Below are entries; print them exactly from the first line through the one containing "strstr json (quoted".

Collected data entries:
---+---

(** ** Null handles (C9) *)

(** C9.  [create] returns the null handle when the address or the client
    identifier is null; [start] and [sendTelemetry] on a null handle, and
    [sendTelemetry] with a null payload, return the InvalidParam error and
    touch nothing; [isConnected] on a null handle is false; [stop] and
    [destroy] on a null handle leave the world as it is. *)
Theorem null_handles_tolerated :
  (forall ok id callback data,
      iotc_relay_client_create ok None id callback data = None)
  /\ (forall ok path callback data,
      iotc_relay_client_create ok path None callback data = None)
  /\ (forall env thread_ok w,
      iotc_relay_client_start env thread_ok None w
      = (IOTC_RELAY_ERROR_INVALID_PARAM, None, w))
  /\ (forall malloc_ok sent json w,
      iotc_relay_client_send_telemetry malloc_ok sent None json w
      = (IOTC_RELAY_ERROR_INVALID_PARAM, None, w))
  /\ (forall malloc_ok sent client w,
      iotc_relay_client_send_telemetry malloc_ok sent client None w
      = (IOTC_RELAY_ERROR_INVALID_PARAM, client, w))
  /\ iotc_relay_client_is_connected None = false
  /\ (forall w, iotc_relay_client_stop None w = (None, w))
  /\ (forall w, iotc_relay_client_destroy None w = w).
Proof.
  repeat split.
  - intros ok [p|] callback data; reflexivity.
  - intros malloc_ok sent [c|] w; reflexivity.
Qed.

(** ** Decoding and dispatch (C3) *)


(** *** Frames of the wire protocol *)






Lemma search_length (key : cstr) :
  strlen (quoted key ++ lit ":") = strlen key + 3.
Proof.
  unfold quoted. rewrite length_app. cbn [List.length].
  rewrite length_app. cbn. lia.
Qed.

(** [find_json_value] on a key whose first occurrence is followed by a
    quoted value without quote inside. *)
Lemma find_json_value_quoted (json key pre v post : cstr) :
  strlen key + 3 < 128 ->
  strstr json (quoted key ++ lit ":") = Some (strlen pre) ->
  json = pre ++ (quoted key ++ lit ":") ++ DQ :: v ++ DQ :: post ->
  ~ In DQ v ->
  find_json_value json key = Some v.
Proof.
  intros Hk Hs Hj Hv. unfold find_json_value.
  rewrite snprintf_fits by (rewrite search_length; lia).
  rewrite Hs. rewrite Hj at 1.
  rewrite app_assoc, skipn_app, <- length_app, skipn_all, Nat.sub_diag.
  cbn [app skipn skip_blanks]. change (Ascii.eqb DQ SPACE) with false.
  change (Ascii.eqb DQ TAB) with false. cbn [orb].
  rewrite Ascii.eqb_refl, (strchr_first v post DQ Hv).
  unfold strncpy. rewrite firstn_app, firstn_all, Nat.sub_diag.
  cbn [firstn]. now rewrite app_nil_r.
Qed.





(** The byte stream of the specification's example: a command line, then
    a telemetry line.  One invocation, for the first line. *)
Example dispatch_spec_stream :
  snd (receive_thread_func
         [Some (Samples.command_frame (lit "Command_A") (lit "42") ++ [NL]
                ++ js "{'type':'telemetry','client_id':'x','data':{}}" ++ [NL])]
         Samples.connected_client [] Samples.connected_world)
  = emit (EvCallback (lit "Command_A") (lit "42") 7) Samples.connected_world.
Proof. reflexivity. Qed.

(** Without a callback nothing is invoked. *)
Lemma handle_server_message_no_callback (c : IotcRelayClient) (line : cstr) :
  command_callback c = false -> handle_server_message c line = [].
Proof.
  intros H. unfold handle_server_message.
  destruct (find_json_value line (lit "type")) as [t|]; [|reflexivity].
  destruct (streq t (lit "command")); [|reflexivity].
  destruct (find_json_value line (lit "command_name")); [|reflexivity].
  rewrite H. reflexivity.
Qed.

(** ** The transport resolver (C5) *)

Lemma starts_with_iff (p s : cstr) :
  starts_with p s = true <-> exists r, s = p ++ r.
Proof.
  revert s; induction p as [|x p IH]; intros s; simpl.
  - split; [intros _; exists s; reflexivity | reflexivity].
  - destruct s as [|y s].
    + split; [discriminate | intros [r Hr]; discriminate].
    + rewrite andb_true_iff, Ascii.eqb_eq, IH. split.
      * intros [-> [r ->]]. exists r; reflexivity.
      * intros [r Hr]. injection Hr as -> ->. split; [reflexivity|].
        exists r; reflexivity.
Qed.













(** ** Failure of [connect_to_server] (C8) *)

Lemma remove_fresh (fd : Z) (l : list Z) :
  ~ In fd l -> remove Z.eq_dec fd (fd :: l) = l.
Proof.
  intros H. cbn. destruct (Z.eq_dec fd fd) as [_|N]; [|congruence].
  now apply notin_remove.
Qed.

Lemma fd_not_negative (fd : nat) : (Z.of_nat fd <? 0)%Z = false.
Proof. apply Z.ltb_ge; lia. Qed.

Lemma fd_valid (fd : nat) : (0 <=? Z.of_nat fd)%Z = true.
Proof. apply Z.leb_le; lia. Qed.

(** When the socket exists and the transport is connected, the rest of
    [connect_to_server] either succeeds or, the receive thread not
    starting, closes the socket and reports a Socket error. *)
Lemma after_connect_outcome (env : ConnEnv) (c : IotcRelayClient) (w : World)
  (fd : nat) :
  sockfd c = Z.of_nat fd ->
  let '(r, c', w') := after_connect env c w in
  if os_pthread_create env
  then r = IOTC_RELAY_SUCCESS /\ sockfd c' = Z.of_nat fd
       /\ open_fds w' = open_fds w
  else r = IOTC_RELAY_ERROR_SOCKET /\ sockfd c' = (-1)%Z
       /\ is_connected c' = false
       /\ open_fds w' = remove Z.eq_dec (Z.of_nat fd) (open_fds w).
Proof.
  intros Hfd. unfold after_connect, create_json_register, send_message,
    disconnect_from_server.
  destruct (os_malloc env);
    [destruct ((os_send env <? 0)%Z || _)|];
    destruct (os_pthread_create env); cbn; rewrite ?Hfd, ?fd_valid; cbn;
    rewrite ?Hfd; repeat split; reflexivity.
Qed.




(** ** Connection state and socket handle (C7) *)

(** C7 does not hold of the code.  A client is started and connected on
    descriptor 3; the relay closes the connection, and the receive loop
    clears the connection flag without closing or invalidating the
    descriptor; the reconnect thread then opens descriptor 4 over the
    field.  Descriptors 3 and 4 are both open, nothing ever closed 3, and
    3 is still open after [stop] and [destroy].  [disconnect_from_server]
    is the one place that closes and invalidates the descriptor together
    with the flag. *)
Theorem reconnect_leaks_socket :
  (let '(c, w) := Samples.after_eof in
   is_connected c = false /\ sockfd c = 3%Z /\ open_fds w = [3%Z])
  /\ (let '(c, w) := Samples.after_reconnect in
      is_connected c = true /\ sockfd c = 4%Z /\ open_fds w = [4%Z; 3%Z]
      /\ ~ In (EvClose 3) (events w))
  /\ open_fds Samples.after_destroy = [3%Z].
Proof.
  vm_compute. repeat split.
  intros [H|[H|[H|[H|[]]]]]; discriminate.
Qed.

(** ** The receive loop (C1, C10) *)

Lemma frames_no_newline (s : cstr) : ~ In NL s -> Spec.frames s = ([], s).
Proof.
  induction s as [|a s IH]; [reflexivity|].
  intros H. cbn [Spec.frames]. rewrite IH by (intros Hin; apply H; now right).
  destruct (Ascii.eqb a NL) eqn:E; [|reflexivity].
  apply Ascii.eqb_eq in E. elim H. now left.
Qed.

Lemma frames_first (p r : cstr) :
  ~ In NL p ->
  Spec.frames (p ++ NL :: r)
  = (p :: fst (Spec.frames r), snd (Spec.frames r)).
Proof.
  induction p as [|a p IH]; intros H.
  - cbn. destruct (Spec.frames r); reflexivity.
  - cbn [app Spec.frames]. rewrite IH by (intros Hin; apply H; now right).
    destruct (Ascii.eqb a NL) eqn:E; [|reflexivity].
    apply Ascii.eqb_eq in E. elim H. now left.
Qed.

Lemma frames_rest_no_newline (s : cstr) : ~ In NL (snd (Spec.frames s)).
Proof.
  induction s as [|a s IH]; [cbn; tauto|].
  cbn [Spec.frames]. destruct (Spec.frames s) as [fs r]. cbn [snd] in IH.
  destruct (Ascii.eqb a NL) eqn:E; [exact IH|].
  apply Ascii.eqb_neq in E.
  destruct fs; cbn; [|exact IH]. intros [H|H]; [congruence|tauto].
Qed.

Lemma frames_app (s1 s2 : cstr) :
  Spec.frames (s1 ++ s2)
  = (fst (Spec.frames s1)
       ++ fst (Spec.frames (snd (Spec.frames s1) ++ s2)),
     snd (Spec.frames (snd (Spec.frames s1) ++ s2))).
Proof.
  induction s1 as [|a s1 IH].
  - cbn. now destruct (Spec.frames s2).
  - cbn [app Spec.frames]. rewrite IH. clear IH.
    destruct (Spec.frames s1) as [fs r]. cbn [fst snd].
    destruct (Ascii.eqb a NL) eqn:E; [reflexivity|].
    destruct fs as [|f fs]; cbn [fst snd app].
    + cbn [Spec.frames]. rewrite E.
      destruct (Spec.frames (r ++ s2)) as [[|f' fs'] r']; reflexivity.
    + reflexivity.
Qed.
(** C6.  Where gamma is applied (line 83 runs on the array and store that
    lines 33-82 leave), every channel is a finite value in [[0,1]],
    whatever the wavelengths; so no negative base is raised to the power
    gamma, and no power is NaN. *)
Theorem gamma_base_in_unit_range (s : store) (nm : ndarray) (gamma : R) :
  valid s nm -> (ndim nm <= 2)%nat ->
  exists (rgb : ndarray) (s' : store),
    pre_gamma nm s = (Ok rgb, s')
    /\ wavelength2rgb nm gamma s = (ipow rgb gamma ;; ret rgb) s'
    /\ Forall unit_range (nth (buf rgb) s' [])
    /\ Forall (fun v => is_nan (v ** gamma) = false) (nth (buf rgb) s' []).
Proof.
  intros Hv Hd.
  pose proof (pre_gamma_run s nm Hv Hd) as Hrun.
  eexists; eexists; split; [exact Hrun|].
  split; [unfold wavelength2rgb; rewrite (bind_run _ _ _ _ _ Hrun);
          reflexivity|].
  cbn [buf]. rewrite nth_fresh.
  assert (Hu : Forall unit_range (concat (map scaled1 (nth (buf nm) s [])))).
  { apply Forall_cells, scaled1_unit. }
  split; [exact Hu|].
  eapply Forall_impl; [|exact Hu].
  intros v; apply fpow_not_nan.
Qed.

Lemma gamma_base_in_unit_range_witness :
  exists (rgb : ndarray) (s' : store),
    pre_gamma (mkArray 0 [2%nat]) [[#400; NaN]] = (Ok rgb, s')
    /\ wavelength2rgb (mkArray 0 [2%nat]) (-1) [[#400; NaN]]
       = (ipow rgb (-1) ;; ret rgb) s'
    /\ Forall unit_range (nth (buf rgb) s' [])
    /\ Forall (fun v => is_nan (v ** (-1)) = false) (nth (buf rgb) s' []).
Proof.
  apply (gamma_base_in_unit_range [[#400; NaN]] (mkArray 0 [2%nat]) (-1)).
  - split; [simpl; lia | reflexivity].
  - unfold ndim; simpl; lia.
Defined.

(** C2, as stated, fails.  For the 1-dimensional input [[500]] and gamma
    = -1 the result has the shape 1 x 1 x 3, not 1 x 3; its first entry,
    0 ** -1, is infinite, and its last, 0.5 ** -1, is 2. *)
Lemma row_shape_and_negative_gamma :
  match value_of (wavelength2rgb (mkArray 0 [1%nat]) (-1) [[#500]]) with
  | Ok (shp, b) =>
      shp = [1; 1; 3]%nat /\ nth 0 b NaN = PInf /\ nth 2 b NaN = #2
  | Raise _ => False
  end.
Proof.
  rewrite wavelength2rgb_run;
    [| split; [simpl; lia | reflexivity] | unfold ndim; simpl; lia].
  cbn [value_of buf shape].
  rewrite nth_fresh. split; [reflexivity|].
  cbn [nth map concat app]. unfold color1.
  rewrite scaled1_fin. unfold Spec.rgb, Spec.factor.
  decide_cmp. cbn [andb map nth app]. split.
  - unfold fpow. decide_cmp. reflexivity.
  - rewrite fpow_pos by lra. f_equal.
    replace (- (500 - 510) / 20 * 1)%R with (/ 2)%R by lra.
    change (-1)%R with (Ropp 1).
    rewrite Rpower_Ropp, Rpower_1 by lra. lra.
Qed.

---+---

— Exercise solution —
(** ** Null handles (C9) *)

(** C9.  [create] returns the null handle when the address or the client
    identifier is null; [start] and [sendTelemetry] on a null handle, and
    [sendTelemetry] with a null payload, return the InvalidParam error and
    touch nothing; [isConnected] on a null handle is false; [stop] and
    [destroy] on a null handle leave the world as it is. *)
Theorem null_handles_tolerated :
  (forall ok id callback data,
      iotc_relay_client_create ok None id callback data = None)
  /\ (forall ok path callback data,
      iotc_relay_client_create ok path None callback data = None)
  /\ (forall env thread_ok w,
      iotc_relay_client_start env thread_ok None w
      = (IOTC_RELAY_ERROR_INVALID_PARAM, None, w))
  /\ (forall malloc_ok sent json w,
      iotc_relay_client_send_telemetry malloc_ok sent None json w
      = (IOTC_RELAY_ERROR_INVALID_PARAM, None, w))
  /\ (forall malloc_ok sent client w,
      iotc_relay_client_send_telemetry malloc_ok sent client None w
      = (IOTC_RELAY_ERROR_INVALID_PARAM, client, w))
  /\ iotc_relay_client_is_connected None = false
  /\ (forall w, iotc_relay_client_stop None w = (None, w))
  /\ (forall w, iotc_relay_client_destroy None w = w).
Proof.
  repeat split.
  - intros ok [p|] callback data; reflexivity.
  - intros malloc_ok sent [c|] w; reflexivity.
Qed.

(** ** Decoding and dispatch (C3) *)


(** *** Frames of the wire protocol *)






Lemma search_length (key : cstr) :
  strlen (quoted key ++ lit ":") = strlen key + 3.
Proof.
  unfold quoted. rewrite length_app. cbn [List.length].
  rewrite length_app. cbn. lia.
Qed.

(** [find_json_value] on a key whose first occurrence is followed by a
    quoted value without quote inside. *)
Lemma find_json_value_quoted (json key pre v post : cstr) :
  strlen key + 3 < 128 ->
  strstr json (quoted key ++ lit ":") = Some (strlen pre) ->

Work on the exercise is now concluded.